Maura budgets her grants from the program for her needs and also that of her granddaughter. “Mo palit ko para sa akong panginahanglanon, ug mopalit pakog gatas para sa bata ug sud-an nga among makaon (I buy the things that I need, and also buy milk for my granddaughter and our food) she added.
When she was asked about her utmost priority on spending the cash assistance with, she pointed out the need for renovating her stilt house. She wept while sharing, “Maabot man gud mi sa taob maam, malunupan mi. Sa tinud-anay lang among payag mura gyud og balay sa baboy” (Our house gets flooded when it’s high tide. Honestly, our house looks more like a pigsty),” Maura shared.
While wiping her tears, Maura added, “Pero mapasalamot ko maam kay nahatagan ko og kaluoy, dakong tabang gyud baya ning Pensyon sa DSWD sa amo (But I am extremely grateful because of the mercy I am shown through the grants I receive through the Social Pension from DSWD),” Maura said while raising the Php3,000 she just received from the program.
More and more senior citizens who are in tough situations are being thankful to the government for the aid they receive through the program. This fact only entails that each day, as the world ages, there is an ever-increasing number of Filipino senior citizens who find themselves requiring to still thrive to survive. Hence, the Social Pension program was designed to improve the living condition of senior citizens and to support their rights and welfare.

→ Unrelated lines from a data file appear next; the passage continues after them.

Lemma keeps_SetReadTimeout t : keeps evolves (SetReadTimeout (D := D) (Q := Q) t).
Proof.
  intros x. unfold SetReadTimeout, get_conn, bind, gets. cbn [fst].
  destruct (sc (ses x)) as [c|] eqn:Ec; cbn [deref]; unfold ret, panic; cbn [snd]; [|reflexivity].
  eapply put_conn_order; [done| |done]. cbn. split; [done|]. split; [exists []; by rewrite app_nil_r|done].
Qed.

Lemma keeps_conn_Close : keeps evolves (conn_Close (D := D) (Q := Q)).
Proof.
  intros x. unfold conn_Close, get_conn, bind, gets. cbn [fst].
  destruct (sc (ses x)) as [c|] eqn:Ec; cbn [deref]; unfold ret, panic; cbn [snd]; [|reflexivity].
  eapply put_conn_order; [done| |done]. cbn. split; [done|]. split; [exists []; by rewrite app_nil_r|done].
Qed.

Lemma keeps_WritePacket p : keeps evolves (WritePacket (D := D) (Q := Q) p).
Proof.
  intros x. unfold WritePacket, get_conn, bind, gets. cbn [fst].
  destruct (sc (ses x)) as [c|] eqn:Ec; cbn [deref]; unfold ret, panic; cbn [snd]; [|reflexivity].
  destruct (is_ws c) eqn:Ew, (is_open c) eqn:Eo; cbn -[put_conn]; try reflexivity.
  all: change (ses x) with (ses (mkS (ses x) (MeasureWriteAdd 1 (wld x)))) at 1.
  all: eapply put_conn_order; [done| |done]; cbn; split; [done|]; (split; [by eexists|congruence]).
Qed.

Lemma keeps_put_buff b : keeps evolves (put_buff (D := D) (Q := Q) b).
Proof. intros x. unfold put_buff, modify. cbn. split; cbn; try done; first [by left|reflexivity]. Qed.
End Evolution.

#[export] Hint Resolve keeps_SetReadTimeout keeps_conn_Close keeps_WritePacket keeps_put_buff : sara.

Section Handlers.
Context `{GoLib} `{Oracles} {D Q : Type} `{Database D} `{MessageRouter Q}.
Implicit Types x : SState D Q.
Abbreviation ev := (keeps (D := D) (Q := Q) evolves).

Lemma keeps_SendMessage p : ev (SendMessage p).
Proof. apply keeps_WritePacket. Qed.
Lemma keeps_answer p : ev (answer p).
Proof. apply keeps_WritePacket. Qed.
#[local] Hint Resolve keeps_SendMessage keeps_answer : sara.
(* ===== verification/Kept.v ===== *)
(** * Kept: relations between states that every handler of a session keeps.

    A handler of [core/session.go] is a composition of few effects: questions to the
    outside, calls of the database and the router, changes of the connection, of the buffer
    and of the status.  A relation that each of these keeps is kept by the handlers; the
    classes below list the effects, and the invariants of [Node], [Relogin] and [Clean] are
    instances of them. *)

From S2P Require Import Prelude GoBytes Utf8 Json Gjson Types Conn Config Database World External Session SessionProps.

(** ** Relations kept by a computation on any state *)

Section Kept.
Context {S : Type} (R : relation S) `{!PreOrder R}.

Definition kept {A} (m : M S A) : Prop := ∀ s, R s (m s).2.

Lemma kept_ret {A} (a : A) : kept (ret a).
Proof. intros s. reflexivity. Qed.
Lemma kept_gets {A} (f : S → A) : kept (gets f).
Proof. intros s. reflexivity. Qed.
Lemma kept_panic {A} e : kept (panic (A := A) e).
Proof. intros s. reflexivity. Qed.
Lemma kept_deref {A} (o : option A) : kept (deref o).
Proof. destruct o; [apply kept_ret|apply kept_panic]. Qed.
Lemma kept_of_outcome {A} (o : outcome A) : kept (of_outcome o).
Proof. intros s. reflexivity. Qed.
Lemma kept_bind {A B} (m : M S A) (k : A → M S B) : kept m → (∀ a, kept (k a)) → kept (bind m k).
Proof.
  intros Hm Hk s. specialize (Hm s). unfold bind. destruct (m s) as [[a|p] s']; cbn in *; [|done].
  by etrans; [|apply Hk].
Qed.
Lemma kept_for_range {A} (l : list A) (body : A → M S unit) : (∀ a, kept (body a)) → kept (for_range l body).
Proof. intros Hb. induction l; cbn; [apply kept_ret|by apply kept_bind]. Qed.
Lemma kept_recover {A} (m : M S A) h : kept m → (∀ p, kept (h p)) → kept (recover m h).
Proof.
  intros Hm Hh s. specialize (Hm s). unfold recover. destruct (m s) as [[a|p] s']; cbn in *; [done|].
  by etrans; [|apply Hh].
Qed.
End Kept.

#[export] Hint Extern 1 (kept _ (ret _)) => apply kept_ret; typeclasses eauto : sara.
#[export] Hint Extern 1 (kept _ (gets _)) => apply kept_gets; typeclasses eauto : sara.
#[export] Hint Extern 1 (kept _ (panic _)) => apply kept_panic; typeclasses eauto : sara.
#[export] Hint Extern 1 (kept _ (deref _)) => apply kept_deref; typeclasses eauto : sara.
#[export] Hint Extern 1 (kept _ (of_outcome _)) => apply kept_of_outcome; typeclasses eauto : sara.

Ltac kept_tac :=
  repeat first
    [ lazymatch goal with |- ∀ _, _ => intro end
    | solve [auto 3 with sara typeclass_instances]
    | lazymatch goal with
      | |- kept _ (bind _ _) => apply kept_bind; [typeclasses eauto| |]
      | |- kept _ (for_range _ _) => apply kept_for_range; [typeclasses eauto|]
      | |- kept _ (recover _ _) => apply kept_recover; [typeclasses eauto| |]
      | |- kept _ (match ?o with _ => _ end) => destruct o eqn:?
      end ].

(** ** The effects of the handlers *)

Section Handlers.
Context `{GoLib} `{Oracles} {D Q : Type} `{Database D} `{MessageRouter Q}.

(** The shared state. *)
Class WorldRel (Rw : relation (World D Q)) : Prop := {
  hr_w : PreOrder Rw;
  hr_asked w w' : asked w w' → Rw w w';
  hr_ofl key ids : kept Rw (ofl_put key ids);
  hr_get key : kept Rw (on_db (db_Get key));
  hr_getbyidx idx : kept Rw (on_db (db_GetByIdx idx));
  hr_cache key v ex : kept Rw (on_db (db_PutEx key v ex));
  hr_store j id v ex : kept Rw (on_db (db_PutExWithIdx (ToOfflineKey j) id v ex));
  hr_forget j id : kept Rw (on_db (db_DeleteByIdxKey (ToOfflineKey j) id));
  hr_route ch sid p sg : kept Rw (on_router (Route ch sid p sg)) }.

(** A session that neither logs in nor closes. *)
Class SessionRel (Rw : relation (World D Q)) (Rs : relation (SState D Q)) : Prop := {
  hr_worldrel : WorldRel Rw;
  hr_s : PreOrder Rs;
  hr_world {A} (m : M (World D Q) A) : kept Rw m → kept Rs (on_world m);
  (** a write and a close leave the deadline of the connection *)
  hr_conn x c c' : sc (ses x) = Some c → deadline c' = deadline c →
    Rs x (set_ses (mkSession (Status (ses x)) (Some c') (pkgBuff (ses x))) x);
  hr_buff x b : Rs x (set_ses (mkSession (Status (ses x)) (sc (ses x)) b) x) }.

(** A new deadline. *)
Class DeadlineRel (Rs : relation (SState D Q)) : Prop :=
  hr_deadline x c t : sc (ses x) = Some c →
    Rs x (set_ses (mkSession (Status (ses x)) (Some (mkConn (is_ws c) (out c) (is_open c) (Some t))) (pkgBuff (ses x))) x).

(** The status of a session that logs in. *)
Definition login_status (jid : bytes) (ct : Z) (s : SessionStatus) : SessionStatus :=
  mkStatus (ss_Sid s) jid STATUS_LOGIN (ss_Nodeid s) (ss_Channel s) ct.

(** All of a session. *)
Class HandlerRel (Rw : relation (World D Q)) (Rs : relation (SState D Q)) : Prop := {
  hr_base : SessionRel Rw Rs;
  hr_login jid ct : kept Rs (put_Status (login_status jid ct));
  hr_close msg : kept Rs (CloseSession msg);
  hr_record : kept Rs storeSessionStatus }.
End Handlers.

#[export] Existing Instances hr_base hr_worldrel hr_w hr_s.
#[export] Hint Extern 1 (kept _ (ofl_put _ _)) => apply hr_ofl : sara.
#[export] Hint Extern 1 (kept _ (on_db _)) =>
  first [apply hr_get|apply hr_getbyidx|apply hr_cache|apply hr_store|apply hr_forget] : sara.
#[export] Hint Extern 1 (kept _ (on_router _)) => apply hr_route : sara.
#[export] Hint Extern 1 (kept _ (CloseSession _)) => eapply hr_close : sara.
#[export] Hint Extern 1 (kept _ storeSessionStatus) => eapply hr_record : sara.
#[export] Hint Extern 1 (kept _ (put_Status _)) => eapply (hr_login (D := _)) : sara.

Section Effects.
Context `{GoLib} `{Oracles} {D Q : Type} `{Database D} `{MessageRouter Q}.

Lemma kept_asks (Rw : relation (World D Q)) `{!WorldRel Rw} {A} (m : M (World D Q) A) : asks m → kept Rw m.
Proof. intros Hm w. apply hr_asked, Hm. Qed.
Lemma kept_measure (Rw : relation (World D Q)) `{!WorldRel Rw} i : kept Rw (modify (MeasureWriteAdd i)).
Proof. intros w. by apply hr_asked. Qed.
Lemma kept_range_keys (Rw : relation (World D Q)) `{!WorldRel Rw} l : kept Rw (range_keys l).
Proof. intros w. by apply hr_asked. Qed.

Context (Rw : relation (World D Q)) (Rs : relation (SState D Q)) `{!SessionRel Rw Rs}.
Lemma kept_buff b : kept Rs (put_buff b).
Proof. intros x. apply hr_buff. Qed.

(** A handler that uses the connection has one. *)
Lemma kept_get_conn {A} (k : conn → M (SState D Q) A) :
  (∀ x c, sc (ses x) = Some c → Rs x (k c x).2) → kept Rs (bind get_conn k).
Proof.
  intros Hk x. unfold get_conn, bind, gets. cbn. destruct (sc (ses x)) as [c|] eqn:Hc; [by apply Hk|]. cbn. reflexivity.
Qed.
End Effects.

#[export] Hint Extern 1 (kept _ (modify (MeasureWriteAdd _))) => apply kept_measure; typeclasses eauto : sara.
#[export] Hint Extern 1 (kept _ (range_keys _)) => apply kept_range_keys; typeclasses eauto : sara.
#[export] Hint Extern 1 (kept _ (put_buff _)) => eapply kept_buff; typeclasses eauto : sara.
#[export] Hint Extern 1 (kept _ uuid_rand) => apply kept_asks; [typeclasses eauto|]; ask : sara.
#[export] Hint Extern 1 (kept _ Timestamp13) => apply kept_asks; [typeclasses eauto|]; ask : sara.
#[export] Hint Extern 1 (kept _ Timestamp10) => apply kept_asks; [typeclasses eauto|]; unfold Timestamp10; ask : sara.
#[export] Hint Extern 1 (kept _ (TimeoutTime _)) => apply kept_asks; [typeclasses eauto|]; unfold TimeoutTime; ask : sara.
#[export] Hint Extern 1 (kept _ (Auth _ _)) => apply kept_asks; [typeclasses eauto|]; ask : sara.
#[export] Hint Extern 1 (kept _ (GetGroupUserList _)) => apply kept_asks; [typeclasses eauto|]; ask : sara.
#[export] Hint Extern 1 (kept _ (OfflineCallback _)) => apply kept_asks; [typeclasses eauto|]; ask : sara.
#[export] Hint Extern 2 (kept _ (on_world _)) => eapply hr_world : sara.
#[export] Hint Extern 2 (kept _ (db _)) => eapply hr_world : sara.
#[export] Hint Extern 2 (kept _ (router _)) => eapply hr_world : sara.

(** ** What follows for the parts of the handlers *)

Section Storing.
Context `{GoLib} `{Oracles} {D Q : Type} `{Database D} `{MessageRouter Q}.
Context (Rw : relation (World D Q)) `{!WorldRel Rw}.

Lemma kept_StorePacket p : kept Rw (StorePacket p).
Proof. unfold StorePacket, EnvelopeIdFromToType. kept_tac. Qed.
End Storing.

#[export] Hint Extern 1 (kept _ (StorePacket _)) => eapply kept_StorePacket; typeclasses eauto : sara.

Section BaseHandlers.
Context `{GoLib} `{Oracles} {D Q : Type} `{Database D} `{MessageRouter Q}.
Context (Rw : relation (World D Q)) (Rs : relation (SState D Q)) `{!SessionRel Rw Rs}.

Lemma kept_storePacket p : kept Rs (storePacket p).
Proof. unfold storePacket. kept_tac. Qed.
Lemma kept_WritePacket p : kept Rs (WritePacket p).
Proof.
  apply (kept_get_conn Rw Rs). intros x c Hc. unfold bind at 1.
  set (m := if is_ws c then ret tt else on_world (modify (MeasureWriteAdd 1))).
  assert (kept Rs m) as Hm by (subst m; kept_tac).
  assert (∃ w, m x = (Ret tt, set_wld w x)) as (w & E).
  { subst m. destruct (is_ws c); [exists (wld x); by destruct x|by eexists]. }
  specialize (Hm x). rewrite E in *. destruct (is_open c); [|exact Hm]. etrans; [exact Hm|].
  by apply (hr_conn (set_wld w x) c).
Qed.
#[local] Hint Resolve kept_storePacket : sara.
Lemma kept_SendMessage p : kept Rs (SendMessage p).
Proof. apply kept_WritePacket. Qed.
Lemma kept_answer p : kept Rs (answer p).
Proof. apply kept_WritePacket. Qed.
Lemma kept_setSessionTimeout `{!DeadlineRel Rs} t : kept Rs (setSessionTimeout t).
Proof.
  unfold setSessionTimeout, get_Status, SetReadTimeout. do 2 (apply kept_bind; [apply _|kept_tac|intros ?]).
  apply (kept_get_conn Rw Rs). intros x c Hc. by apply hr_deadline.
Qed.
Lemma kept_conn_Close : kept Rs conn_Close.
Proof. apply (kept_get_conn Rw Rs). intros x c Hc. by apply (hr_conn x c). Qed.
Lemma kept_pkgBuffToStore : kept Rs pkgBuffToStore.
Proof. unfold pkgBuffToStore. kept_tac. Qed.
End BaseHandlers.

#[export] Hint Extern 1 (kept _ (storePacket _)) => eapply kept_storePacket; typeclasses eauto : sara.
#[export] Hint Extern 1 (kept _ (WritePacket _)) => eapply kept_WritePacket; typeclasses eauto : sara.
#[export] Hint Extern 1 (kept _ (SendMessage _)) => eapply kept_SendMessage; typeclasses eauto : sara.
#[export] Hint Extern 1 (kept _ (answer _)) => eapply kept_answer; typeclasses eauto : sara.
#[export] Hint Extern 1 (kept _ (setSessionTimeout _)) => eapply kept_setSessionTimeout; typeclasses eauto : sara.
#[export] Hint Extern 1 (kept _ conn_Close) => eapply kept_conn_Close; typeclasses eauto : sara.
#[export] Hint Extern 1 (kept _ pkgBuffToStore) => eapply kept_pkgBuffToStore; typeclasses eauto : sara.

(** ** What follows for the handlers *)

Section GroupPackets.
Context `{GoLib} `{Oracles} {D Q : Type} `{Database D} `{MessageRouter Q}.
Context (Rw : relation (World D Q)) `{!WorldRel Rw}.

Lemma kept_group_packets f u d p us : kept Rw (group_packets f u d p us).
Proof. induction us as [|v us IH]; cbn [group_packets]; unfold group_packet; kept_tac. Qed.
Lemma kept_GenerateGroupPackets p : kept Rw (GenerateGroupPackets p).
Proof.
  assert (∀ us, kept Rw (genGroupPackets us p)) by (unfold genGroupPackets; kept_tac; apply kept_group_packets).
  unfold GenerateGroupPackets. kept_tac.
Qed.
End GroupPackets.

#[export] Hint Extern 1 (kept _ (GenerateGroupPackets _)) => eapply kept_GenerateGroupPackets; typeclasses eauto : sara.

Section SessionHandlers.
Context `{GoLib} `{Oracles} {D Q : Type} `{Database D} `{MessageRouter Q}.
Context (Rw : relation (World D Q)) (Rs : relation (SState D Q)) `{!HandlerRel Rw Rs}.

Lemma kept_RoutePacket p : kept Rs (RoutePacket p).
Proof. unfold RoutePacket, get_Status, EnvelopeIdFromToType, pkgBuffAdd. kept_tac. Qed.
Lemma kept_Kill : kept Rs Kill.
Proof. unfold Kill. kept_tac. Qed.
Lemma kept_verify p : kept Rs (verify p).
Proof. unfold verify. kept_tac. Qed.
#[local] Hint Resolve kept_RoutePacket kept_verify : sara.
Lemma kept_openSession p : kept Rs (openSession p).
Proof. unfold openSession, open_accepted, fetchOfflinePacket, get_Status. kept_tac. Qed.
#[local] Hint Resolve kept_openSession : sara.

Lemma kept_handler_body r : kept Rs (handler_body r).
Proof.
  unfold handler_body, handle_packet, heartbeat, serverAck, get_Status, EnvelopeIdFromToType,
    RoutePacketList, pkgBuffDel, ofl_get. kept_tac.
Qed.
#[local] Hint Resolve kept_handler_body : sara.
Lemma kept_packetHandler `{!DeadlineRel Rs} r : kept Rs (packetHandler r).
Proof. unfold packetHandler. kept_tac. Qed.
End SessionHandlers.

In view of this, DSWD Field Office Caraga continues to expand the targeted number of pensioners each year to effectively implement RA 9262 of the Expanded Senior Citizens Act of 2010. Be that as it may, Social Pension does not limit in augmenting the daily needs of the senior citizens, it also impacts to having a positive outlook and better understanding of life as they grow older such as in the case of Juanito Delapa, a 78-year old SocPen beneficiary from Barangay Taod-oy, Magallanes, Agusan del Norte.
During the payout, Junito insisted to one of the DSWD workers conducting the payout to take a photo of him while he expresses his appreciation about the program. With a big smile, Junito shared, “Magpasalamaton ako sa DSWD kay natabangan ko ug ang uban pa nga sama nako nga tigulang ug luya na. Untana padayonon pa nila ilang nindot nga programa aron nga ang mga tigulang nga sama nako nga walay panginabuhian, matabangan gihapon samtang buhi pa (I am grateful to DSWD for their assistance to frail elderlies like me. I wish they would continue their delightful program in helping the senior citizens who do not have many resources, yet still are trying to live comfortably).”
Amidst being frail and sickly, Juanito still shows positivity. It is clear that he values each day he faces as he age amidst the hardships he faces. He reminds everyone that even if one is already facing their sunset years, one can still remain hopeful and buoyant.
Alpia, Maura and Juanito are only a few of the hundreds of thousands of beneficiaries of Social Pension for Indigent Senior Citizens Program in Caraga who would like to voice their gratitude to the government, through DSWD.
With great responsibility in taking care and addressing the needs of the poor, marginalized, and disadvantaged, just like the indigent senior citizens in the country, DSWD strives to bring its timely and efficient programs and services, especially that people are depending on them for their safety and survival.